- _Input records_
Lemma vectors_labels e vectors d labels :
  exp_events e = event_vectors -> vectors_running e vectors -> d ∈ exp_events e -> labels ∈ children vectors d ->
  length labels = length (variableLabels d).
Proof using Hlaws.
  intros Hev Hrun Hd. assert (Hnames : NoDup (map fqName (exp_events e)))
    by (rewrite Hev; apply (bool_decide_unpack _); vm_compute; exact I).
  assert (Hfirst : forall labels, labels ∈ children (vec_new library (exp_events e)) d -> length labels = length (variableLabels d))
    by (intros l [-> ->]%(vec_first _ _ Hlaws _ _ _ Hnames Hd); done).
  unfold vectors_running in Hrun. revert labels Hfirst.
  induction Hrun as [|v1 v2 v3 (event & Hobs & ->) _ IH]; intros labels Hfirst; [apply Hfirst|].
  apply IH. intros l [Hl|[Hname ->]]%(vec_recorded _ _ Hlaws); [by apply Hfirst|].
  destruct (event_recordable e event Hev Hobs) as (d' & Hd' & Hname' & Hlen).
  assert (d' = d) as -> by (apply (NoDup_map_inj fqName (exp_events e)); [done|done|done|congruence]). done.
Qed.

(** What [Exporter.Collect] sends. *)
Lemma Exporter_Collect_sends NewConstMetric vectors e view now :
  let own := send_all NewConstMetric (own_metrics e view now) nothing_sent in
  Exporter_Collect NewConstMetric library vectors e view now =
    if panicked own then own
    else mkSent (sent own ++ flat_map (fun d => vec_collect library (vectors d) d) (exp_events e)) false.
Proof using.
  intros own. unfold Exporter_Collect. cbv zeta.
  assert (Hown : forall l output, send_metric NewConstMetric
    (fold_left (fun output id => send_all NewConstMetric (status_metrics e view now id) output) l output)
    (mkMetric (exp_buildInfo e) (f64_of_Z 1) [Version (build e); Revision (build e); GoVersion (build e)]) =
    send_all NewConstMetric (flat_map (status_metrics e view now) l ++
      [mkMetric (exp_buildInfo e) (f64_of_Z 1) [Version (build e); Revision (build e); GoVersion (build e)]]) output).
  { induction l as [|id l IH]; intros output; [reflexivity|]. cbn [fold_left flat_map].
    rewrite IH, <- app_assoc. symmetry. apply send_all_app. }
  by rewrite Hown.
Qed.

(** The series of the vectors: of their descriptions, each once. *)
Lemma vector_series vectors l :
  NoDup l -> NoDup (map series_of (flat_map (fun d => vec_collect library (vectors d) d) l)).
Proof using Hlaws.
  assert (Hof : forall d x, x ∈ map series_of (vec_collect library (vectors d) d) -> x.1 = d)
    by (intros d x; rewrite (vec_collected _ _ Hlaws); intros (labels & _ & <-)%elem_of_map; done).
  induction 1 as [|d l Hd Hnd IH]; [constructor|]. cbn [flat_map]. rewrite map_app. apply NoDup_app. split; [|split; [|done]].
  - rewrite (vec_collected _ _ Hlaws). apply NoDup_fmap_2; [by intros ? ? [= ->]|]. apply (vec_distinct _ _ Hlaws).
  - intros x Hx (m & (d' & Hd' & Hm)%elem_of_flat_map & Hmx)%elem_of_map. apply Hof in Hx.
    assert (Hx' : x ∈ map series_of (vec_collect library (vectors d') d')) by (apply elem_of_map; by exists m).
    apply Hof in Hx'. congruence.
Qed.

Lemma vector_metric vectors d m :
  m ∈ vec_collect library vectors d -> m_desc m = d /\ m_labels m ∈ children vectors d.
Proof using Hlaws.
  intros Hm. assert (Hs : series_of m ∈ map series_of (vec_collect library vectors d)) by (apply elem_of_map; by exists m).
  rewrite (vec_collected _ _ Hlaws) in Hs. apply elem_of_map in Hs as (labels & Hl & Hs). by injection Hs as -> ->.
Qed.
End VectorFacts.

Definition event_values : list string :=
  ["success"; "error"; "canceled"; "throttle"; "timeout"; "other"; "single_flight"; "publish";
   "record_failure"; "unknown"].

(** metric cardinality is bounded whatever the callers pass: events of a collector
    are recorded only for configured identities, events of a request only under a known
    operation or [unknown], and any further label is one of ten fixed values.
    Every event belongs to a vector the exporter describes, with one value per label of it, so
    [WithLabelValues] does not panic. *)
Theorem events_bounded info l e :
  NewExporter info l = Ok e ->
  (forall id ev, collector_event e id ev ->
    id ∈ l /\ exists rest, ev_labels ev = ID_Target id :: ID_Name id :: rest /\
      (rest = [] \/ exists v, v ∈ event_values /\ rest = [v])) /\
  (forall target ev, request_event target ev ->
    exists op rest, ev_labels ev = target :: op :: rest /\ op ∈ "unknown" :: operations /\
      (rest = [] \/ exists v, v ∈ event_values /\ rest = [v])) /\
  (forall op, op ∈ operations -> boundedOperation op = op) /\
  (forall ev, observed e ev -> recordable e ev).
Proof.
  intros He.
  assert (Hv : forall v fb allowed,
    bool_decide (Forall (fun x => x ∈ event_values) (fb :: allowed)) = true ->
    boundedDefault v fb allowed ∈ event_values).
  { intros v fb allowed Hall%bool_decide_eq_true. rewrite Forall_forall in Hall.
    apply Hall, boundedDefault_in. }
  assert (Hsolve : forall (v : string) (rest : list string), v ∈ event_values -> rest = [v] ->
    rest = [] \/ exists v, v ∈ event_values /\ rest = [v]) by (intros; eauto).
  split; [|split; [|split; [intros op; apply boundedDefault_id|]]].
  3: { intros ev. apply event_recordable. by apply (NewExporter_ok info l). }
  - intros id ev Hev. destruct Hev as [status d ev Hev|reason ev Hev|operation ev Hev];
      unfold ObserveRefresh, ObserveSkipped, ObserveCachePublishError in Hev;
      destruct (isKnown e id) eqn:Hk; simpl in Hev; try (by apply not_elem_of_nil in Hev);
      (split; [by apply (isKnown_configured info l e id He)|]);
      rewrite ?elem_of_cons, ?elem_of_nil in Hev; destruct_or?; subst; try done;
      (eexists; split; [reflexivity|]);
      first [by left | eapply Hsolve; [|reflexivity]; apply Hv; vm_compute; reflexivity].
  - intros target ev Hev. destruct Hev as [op status d ev Hev|op reason ev Hev|op ev Hev];
      unfold ObserveRequest, ObserveRetry, ObservePaginationPage in Hev;
      rewrite ?elem_of_cons, ?elem_of_nil in Hev; destruct_or?; subst; try done;
      (eexists _, _; split; [reflexivity|]; split; [apply boundedDefault_in|]);
      first [by left | eapply Hsolve; [|reflexivity]; apply Hv; vm_compute; reflexivity].
Qed.

Definition sample_ids : list CollectorID :=
  [mkCollectorID "prod" "total"; mkCollectorID "dev" "total"; mkCollectorID "prod" "budget"].
Definition sample_info : Info := mkInfo "1.0.0" "abc" "today" "go1.25".

Lemma own_metrics_unique_witness :
  exists e, NewExporter sample_info sample_ids = Ok e /\
    NoDup (map series_of (own_metrics e (mkView Snapshot_empty ∅) 0%Z)).
Proof.
  destruct (NewExporter sample_info sample_ids) as [e|] eqn:E; [|by vm_compute in E].
  exists e. split; [done|]. exact (proj1 (own_metrics_unique _ _ e (mkView Snapshot_empty ∅) 0%Z E)).
Defined.

Lemma events_bounded_witness :
  exists e, NewExporter sample_info sample_ids = Ok e /\
    forall op, op ∈ operations -> boundedOperation op = op.
Proof.
  destruct (NewExporter sample_info sample_ids) as [e|] eqn:E; [|by vm_compute in E].
  exists e. split; [done|]. exact (proj1 (proj2 (proj2 (events_bounded _ _ e E)))).
Defined.

(** ** Vectors that follow their documentation *)

(** The sum of what was added or observed, by the name of the vector and the label values. *)
Definition reference_children (vectors : gmap (string * list string) float64) (d : Desc) : list (list string) :=
  map snd (List.filter (fun key => bool_decide (fst key = fqName d)) (map_to_list vectors).*1).

Definition reference_vectors : VectorLibrary := {|
  Vectors := gmap (string * list string) float64;
  vec_new l := list_to_map (map (fun d => (fqName d, [], f0))
    (List.filter (fun d => bool_decide (variableLabels d = [])) l));
  vec_record event vectors :=
    let key := (String.app "aws_cost_exporter_" (ev_vector event), ev_labels event) in
    <[ key := fadd (default f0 (vectors !! key)) (ev_amount event) ]> vectors;
  vec_collect vectors d :=
    map (fun labels => mkMetric d (default f0 (vectors !! (fqName d, labels))) labels) (reference_children vectors d)
|}.

Lemma reference_children_elem vectors d labels :
  labels ∈ reference_children vectors d <-> is_Some (vectors !! (fqName d, labels)).
Proof.
  unfold reference_children. rewrite elem_of_map. setoid_rewrite elem_of_filter_b. setoid_rewrite list_elem_of_fmap.
  split.
  - intros (key & [([[n l] v] & -> & Hk%elem_of_map_to_list) Hn%bool_decide_eq_true] & <-).
    cbn in *. subst n. by exists v.
  - intros [v Hv]. exists (fqName d, labels). split; [split|done].
    + exists ((fqName d, labels), v). split; [done|]. by apply elem_of_map_to_list.
    + by apply bool_decide_eq_true.
Qed.

Lemma reference_vector_laws : VectorLaws reference_vectors reference_children.
Proof.
  split.
  - intros vectors d. cbn [vec_collect reference_vectors]. by rewrite map_map.
  - intros vectors d. unfold reference_children.
    assert (Hnd : NoDup (List.filter (fun key => bool_decide (fst key = fqName d)) (map_to_list vectors).*1))
      by (eapply sublist_NoDup; [apply (NoDup_fst_map_to_list (vectors : gmap (string * list string) float64))|apply filter_sublist]).
    apply NoDup_fmap_2_strong; [|done]. intros [n l] [n' l'] [_ Hn%bool_decide_eq_true]%elem_of_filter_b
      [_ Hn'%bool_decide_eq_true]%elem_of_filter_b. cbn in *. congruence.
  - intros l d labels Hnd Hd. rewrite reference_children_elem. cbn [vec_new reference_vectors].
    split.
    + intros [v (d' & Hd' & [= Hname <- _])%elem_of_list_to_map_2%elem_of_map].
      apply elem_of_filter_b in Hd' as [Hd' Hlabels%bool_decide_eq_true].
      by rewrite <- (NoDup_map_inj fqName l d' d Hnd Hd' Hd Hname).
    + intros [-> Hlabels]. apply not_eq_None_Some. intros Hnone%not_elem_of_list_to_map_2. apply Hnone.
      apply list_elem_of_fmap. exists (fqName d, [], f0). split; [done|].
      apply elem_of_map. exists d. split; [|done]. apply elem_of_filter_b. by rewrite bool_decide_true.
  - intros event vectors d labels. rewrite !reference_children_elem. cbn [vec_record reference_vectors].
    cbv zeta. rewrite lookup_insert_is_Some'. split.
    + intros [[= Hname Hlabels]|Hold]; [by right|by left].
    + intros [Hold|[-> ->]]; [by right|by left].
Qed.
(** [freshness] answers missing exactly for a collector that never succeeded; for
    the others it is decided by the age of the last success against the two limits (at any age,
    the saturation of [Sub] included), and as time passes it only moves from fresh to aging to
    stale. *)
Theorem freshness_spec store now now' success :
  store_reachable store ->
  (freshness store now success = FreshnessMissing <-> IsZero success = true) /\
  (IsZero success = false -> (staleAfter store < int64_max)%Z ->
    (freshness store now success = FreshnessFresh <-> (now - success <= freshnessTTL store)%Z) /\
    (freshness store now success = FreshnessAging <->
      (freshnessTTL store < now - success <= staleAfter store)%Z) /\
    (freshness store now success = FreshnessStale <-> (staleAfter store < now - success)%Z)) /\
  ((now <= now')%Z ->
    freshness_rank (freshness store now success) <= freshness_rank (freshness store now' success)).
Proof.
  intros Hinv%store_reachable_inv. pose proof (inv_ttl store Hinv) as Httl.
  assert (Hmin : (int64_min < 0 < int64_max)%Z) by done.
  unfold freshness, Sub. split; [|split].
  - destruct (IsZero success); [done|]. split; [|done]. repeat case_match; done.
  - intros -> Hmax.
    destruct (Z.leb_spec (Z.max int64_min (Z.min int64_max (now - success))) (freshnessTTL store));
    [|destruct (Z.leb_spec (Z.max int64_min (Z.min int64_max (now - success))) (staleAfter store))];
    (split; [|split]); (split; [intros He; try discriminate He; lia|intros He; first [reflexivity|lia]]).
  - intros Hle. destruct (IsZero success); [done|].
    destruct (Z.leb_spec (Z.max int64_min (Z.min int64_max (now - success))) (freshnessTTL store)),
      (Z.leb_spec (Z.max int64_min (Z.min int64_max (now' - success))) (freshnessTTL store));
    try destruct (Z.leb_spec (Z.max int64_min (Z.min int64_max (now - success))) (staleAfter store));
    try destruct (Z.leb_spec (Z.max int64_min (Z.min int64_max (now' - success))) (staleAfter store));
    simpl; lia.
Qed.
Lemma targets_isolated_witness :
  length (costs (snapshot (current foreign_store))) = S (length (costs (snapshot (current sample_store)))) /\
  same_records "prod" (snapshot (current sample_store)) (snapshot (current foreign_store)) /\
  (Publish range_default sample_now foreign_store id_service sample_service).1 =
    (Publish range_default sample_now sample_store id_service sample_service).1.
Proof.
  assert (Hrun : rtc (foreign_step "prod") sample_store foreign_store).
  { apply rtc_once. eapply (foreign_publish _ _ range_default sample_now id_new); [by intros m|discriminate|apply surjective_pairing]. }
  split; [vm_compute; reflexivity|].
  destruct (targets_isolated "prod" sample_store foreign_store sample_store_reachable Hrun) as (Hsame & _ & Hanswer).
  split; [exact Hsame|]. apply Hanswer; [reflexivity| |by intros m..|reflexivity].
  intros id Hid. assert (Hall : forallb (fun kv => no_byte "|"%char (ID_Target kv.1)) (map_to_list (parts (current foreign_store))) = true)
    by (vm_compute; reflexivity).
  destruct Hid as [p Hp]. rewrite forallb_elem_of in Hall. apply (Hall (id, p)). by apply elem_of_map_to_list.
Defined.
(* ===== verification/ValidationSpec.v ===== *)
(** * What an accepted configuration is

    [Valid] states the contract of internal/config without the order of the checks, the
    accumulated sets or the error texts, and [Validate_spec] says that [Validate] accepts
    exactly the valid configurations, whatever the order the map of credential sources is
    ranged over. *)

From S2P Require Import Prelude GoStrings GoRegexp GoFloat GoTime GoUrl Errors FamilyCollectors.
From S2P Require Import Config Validation.
Local Open Scope string_scope.
Local Open Scope list_scope.

(** ** The contract *)

Definition within (value limit : Z) : Prop := (0 < value <= limit)%Z.
Definition well_named (value : string) : Prop := value <> "" /\ TrimSpace value = value.
Definition has_format (pattern : regexp) (value : string) : Prop := Matches pattern (bytes value).

Definition ValidServer (value : ServerConfig) : Prop :=
  TrimSpace (ListenAddress value) <> "" /\ HasPrefix (MetricsPath value) "/" = true /\
  reservedMetricsPath value = false /\ within (MaxInFlight value) maxServerInFlight /\
  (0 < ReadHeaderTimeout value)%Z /\ (0 < ReadTimeout value)%Z /\ (0 < WriteTimeout value)%Z /\
  (0 < IdleTimeout value)%Z /\ (0 < ShutdownTimeout value)%Z.

Definition ValidAWS (value : AWSConfig) : Prop :=
  aws_Region value = "us-east-1" /\ (0 < RequestTimeout value)%Z /\
  within (retry_MaxAttempts (Retry value)) maxRetryAttempts /\
  (0 < BaseDelay (Retry value) <= MaxBackoff (Retry value))%Z /\
  invalidRate (GlobalRequestsPerSecond (RateLimit value)) = false /\
  within (GlobalBurst (RateLimit value)) maxRateLimitBurst /\
  invalidRate (TargetRequestsPerSecond (RateLimit value)) = false /\
  within (TargetBurst (RateLimit value)) maxRateLimitBurst.

Definition ValidBackoff (value : FailureBackoffConfig) : Prop :=
  within (fb_MaxAttempts value) maxRetryAttempts /\ (0 < fb_Initial value <= fb_Max value)%Z /\
  nonFinite (fb_Multiplier value) = false /\ fleb (fb_Multiplier value) (f64_of_Z 1) = false.

Definition ValidCostExplorer (value : CollectionCostExplorerConfig) : Prop :=
  let collectors := cce_Collectors value in
  let label := dim_OverflowLabel (cce_Dimensions value) in
  (en_Total collectors || en_Service collectors || en_Region collectors || en_Account collectors ||
   en_Forecast collectors = true) /\
  CostBases value <> [] /\ NoDup (CostBases value) /\
  (forall basis, basis ∈ CostBases value -> basis ∈ knownBases) /\
  within (cce_MaxPages value) maxPages /\
  (en_Forecast collectors = true -> (80 <= cce_PredictionInterval value <= 99)%Z) /\
  within (dim_SeriesLimit (cce_Dimensions value)) maxCostSeries /\
  dim_Overflow (cce_Dimensions value) = "aggregate" /\ well_named label.

Definition ValidFamily (timeout : Duration) (limit : Z) (value : FamilyConfig) : Prop :=
  (timeout < fam_RefreshInterval value)%Z /\ within (fam_MaxPages value) maxPages /\
  within (fam_SeriesLimit value) limit.

Definition ValidCURCollection (timeout : Duration) (value : CollectionCURConfig) : Prop :=
  (timeout < ccur_RefreshInterval value)%Z /\ within (ccur_MaxPages value) maxPages /\
  within (ccur_MaxRows value) 100000 /\ within (ccur_MaxCurrencies value) 10 /\
  within (ccur_SeriesLimit value) 20000.

Definition ValidCollection (timeout : Duration) (value : CollectionConfig) : Prop :=
  (timeout < col_RefreshInterval value)%Z /\ nonFinite (col_JitterRatio value) = false /\
  fltb (col_JitterRatio value) f0 = false /\ fltb (f64_ratio 1 2) (col_JitterRatio value) = false /\
  within (col_MaxConcurrency value) maxConcurrency /\ ValidBackoff (FailureBackoff value) /\
  ValidCostExplorer (col_CostExplorer value) /\
  ValidFamily timeout maxOrgSeries (col_Organizations value) /\
  ValidFamily timeout maxBudgetSeries (col_Budgets value) /\
  ValidFamily timeout maxCostSeries (col_Commitments value) /\
  ValidFamily timeout 20 (col_Anomalies value) /\
  ValidFamily timeout maxBudgetSeries (col_Tags value) /\ ValidCURCollection timeout (col_CUR value).

Section Contract.
Context (LookupEnv : string -> option string).

(** An environment variable that is set to something other than white space. *)
Definition env_present (name : string) : Prop :=
  exists value, LookupEnv name = Some value /\ TrimSpace value <> "".
Definition ValidSecret (name : string) : Prop := has_format environmentPattern name /\ env_present name.

Definition ValidSource (name : string) (source : CredentialSourceConfig) : Prop :=
  has_format targetNamePattern name /\
  ((src_Type source = CredentialSourceDefaultChain /\ src_Profile source = "" /\
    AccessKeyIDEnv source = "" /\ SecretAccessKeyEnv source = "" /\ SessionTokenEnv source = "") \/
   (src_Type source = CredentialSourceProfile /\ well_named (src_Profile source) /\
    AccessKeyIDEnv source = "" /\ SecretAccessKeyEnv source = "" /\ SessionTokenEnv source = "") \/
   (src_Type source = CredentialSourceStaticEnv /\ src_Profile source = "" /\
    ValidSecret (AccessKeyIDEnv source) /\ ValidSecret (SecretAccessKeyEnv source) /\
    (SessionTokenEnv source = "" \/ ValidSecret (SessionTokenEnv source)))).

Definition ValidRole (account : string) (role : AssumeRoleConfig) : Prop :=
  has_format roleARNPattern (RoleARN role) /\ role_account (RoleARN role) = account /\
  ValidSecret (ExternalIDEnv role) /\
  (SessionName role = "" \/ has_format sessionNamePattern (SessionName role)).

Definition ValidNames (pattern : option regexp) (values : list string) : Prop :=
  NoDup values /\
  forall v, v ∈ values -> well_named v /\ forall p, pattern = Some p -> has_format p v.

Definition ValidFilters (value : FiltersConfig) : Prop :=
  ValidNames (Some accountIDPattern) (flt_LinkedAccountIDs value) /\
  ValidNames None (flt_Services value) /\ ValidNames None (flt_Regions value).

Definition ValidOrganizations (value : AppConfig) (target : TargetConfig) : Prop :=
  let limit := fam_SeriesLimit (col_Organizations (cfg_Collection value)) in
  let ce := col_CostExplorer (cfg_Collection value) in
  if decide (org_AccountIDs target = []) then
    ce_Enabled target = true /\ en_Account (cce_Collectors ce) = true /\
    (dim_SeriesLimit (cce_Dimensions ce) <= limit)%Z
  else
    (Z.of_nat (length (org_AccountIDs target)) <= limit)%Z /\
    ValidNames (Some accountIDPattern) (org_AccountIDs target).

Definition ValidBudgets (limit : Z) (names : list string) : Prop :=
  names <> [] /\ (Z.of_nat (length names) * 3 <= limit)%Z /\ ValidNames None names.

- _Work instructions_
Output only an exact transcription of the lines above from the one with "boundedDefault v fb" up to and including the one with "(split; [by apply".

- _Exercise response_
    boundedDefault v fb allowed ∈ event_values).
  { intros v fb allowed Hall%bool_decide_eq_true. rewrite Forall_forall in Hall.
    apply Hall, boundedDefault_in. }
  assert (Hsolve : forall (v : string) (rest : list string), v ∈ event_values -> rest = [v] ->
    rest = [] \/ exists v, v ∈ event_values /\ rest = [v]) by (intros; eauto).
  split; [|split; [|split; [intros op; apply boundedDefault_id|]]].
  3: { intros ev. apply event_recordable. by apply (NewExporter_ok info l). }
  - intros id ev Hev. destruct Hev as [status d ev Hev|reason ev Hev|operation ev Hev];
      unfold ObserveRefresh, ObserveSkipped, ObserveCachePublishError in Hev;
      destruct (isKnown e id) eqn:Hk; simpl in Hev; try (by apply not_elem_of_nil in Hev);
      (split; [by apply (isKnown_configured info l e id He)|]);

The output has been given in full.